AB: In HFT The Gardener can you tell me more about the Psychoactive Glitch Graphs (2014-5)? What, fictionally or otherwise, generated these patterns?

ST: They are jpg images of HFTrading graphs glitched (text inserted into the image code) with molecular formulae of specific alkaloids from individual psychoactive plants. HFT made them to see whether the effects the alkaloids have on the human brain could be similarly produced in a digital image, through insertion of their chemical codes. When re-opened as jpgs the graph images are definitely more psychedelic. In the story of HFT he inserts these molecular formulae into his trading algorithms.

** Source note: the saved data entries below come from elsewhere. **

(** * Differential attention layer (multihead_flashdiff_1.py)

    A shallow embedding of [Diff-Transformer/diff/multihead_flashdiff_1.py]:
    the helper functions [repeat_kv] and [lambda_init_fn], the constructor
    of [MultiheadFlashDiff1] and its [forward] method.

    Python [float] is IEEE 754 binary64, which is what Rocq's primitive
    [float] implements, so scalar arithmetic done by the interpreter is
    modelled bit for bit.  Python [int] is [Z].  Exceptions are values of
    [result]. *)

From Stdlib Require Import ZArith List Bool Lia Floats Reals Lra.
Import ListNotations.

Set Warnings "-inexact-float".

(** ** Exceptions *)

Inductive PyError : Type :=
| ZeroDivisionError
| OverflowError
| ValueError
| RuntimeError
| IndexError.

Inductive result (A : Type) : Type :=
| Ok (a : A)
| Raise (e : PyError).

Arguments Ok {A} a.
Arguments Raise {A} e.

Definition bind {A B : Type} (r : result A) (k : A -> result B) : result B :=
  match r with
  | Ok a => k a
  | Raise e => Raise e
  end.

Declare Scope py_scope.
Delimit Scope py_scope with py.
Notation "x <- c ;; k" := (bind c (fun x => k))
  (at level 61, c at next level, right associativity) : py_scope.
Notation "' p <- c ;; k" := (bind c (fun x => let p := x in k))
  (at level 61, p pattern, c at next level, right associativity) : py_scope.

Definition is_ok {A : Type} (r : result A) : bool :=
  match r with Ok _ => true | Raise _ => false end.

Open Scope py_scope.

(** ** Python scalars *)

Module Py.

(** [float(n)] for an [int]: the nearest binary64 value, ties to even;
    [OverflowError] when that is not finite.  This is the conversion
    [float.__mul__] applies to an [int] operand. *)
Definition float_of_int (n : Z) : result float :=
  let r := SF2Prim (binary_normalize prec emax n 0 false) in
  if is_infinity r then Raise OverflowError else Ok r.

(** [a // b] and [a % b] on [int]: floor division, the remainder has the
    sign of the divisor; [Z.div] and [Z.modulo] follow the same convention.
    A zero divisor raises. *)
Definition floordiv (a b : Z) : result Z :=
  if (b =? 0)%Z then Raise ZeroDivisionError else Ok (a / b)%Z.

Section Math.

(** The C library's [exp] on doubles, which [math.exp] calls. *)
Variable libm_exp : float -> float.

(** [math.exp]: CPython's wrapper turns an infinite result on a finite
    argument into [OverflowError], and a NaN result on a non-NaN argument
    into [ValueError]. *)
Definition math_exp (x : float) : result float :=
  let r := libm_exp x in
  if is_nan r && negb (is_nan x) then Raise ValueError
  else if is_infinity r && is_finite x then Raise OverflowError
  else Ok r.

(** The C library's [pow] on doubles. *)
Variable libm_pow : float -> float -> float.

(** What [**] may return. *)
Inductive number : Type :=
| Float (f : float)
| Complex.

AB: Just to finish, I wonder how events post-Snowden have influenced your use of existing technology? Do you feel receptive to these contextual changes with technology, to the extent of letting them intervene on the work? Because it appears to me that you have quite a historical, hand-made, and archival approach to information – rather than the slick-technics that we see characterizing much post-internet art...

ST: Well I did all that a long time ago. I started making work with computers in 1991, Net Art from 1995 and a cd-rom 'game' about a time traveller/avatar which I finished in 1999. So that was my high techy period way before Post-Internet Art, much of which looks to me more like sculpture/installation or a kind of neo Pop Art. From around 2000, in response to the governmentisation and corporatisation of the internet - since my work involves a certain amount of analysis and critique of technological society - I returned my focus to mostly traditional media, as a slightly less problematised space from which to make work.I find it hilarious that there is now so much techy looking work made by young artists which is so similar to the work that was made in the 1990s in the new media scene, work which was categorically dismissed at the time by the mainstream art world as 'bad art', and is now so wholeheartedly embraced by it. In 2014 I invented the art movement/project Post-Surveillance Art initially as a joke and comment on this and on both the Post-Internet Art syndrome and post-Snowden situation, and made a series of very techy looking posters about the brave new world I had been going on about for years. (Post-Surveillance Art)
Regarding the post-Snowden situation itself, I was aware for many years previously of digital surveillance technologies and programs like TIA and PRISM and how social media was a gift to the NSA and other intelligence agencies. It was not so hard to see it if you thought it through, except nobody I knew seemed to get it. HEXEN 2.0 (2009-11) was driven by a desire to show people what was going on just in front of their keyboards. I didn't need Snowden to tell me.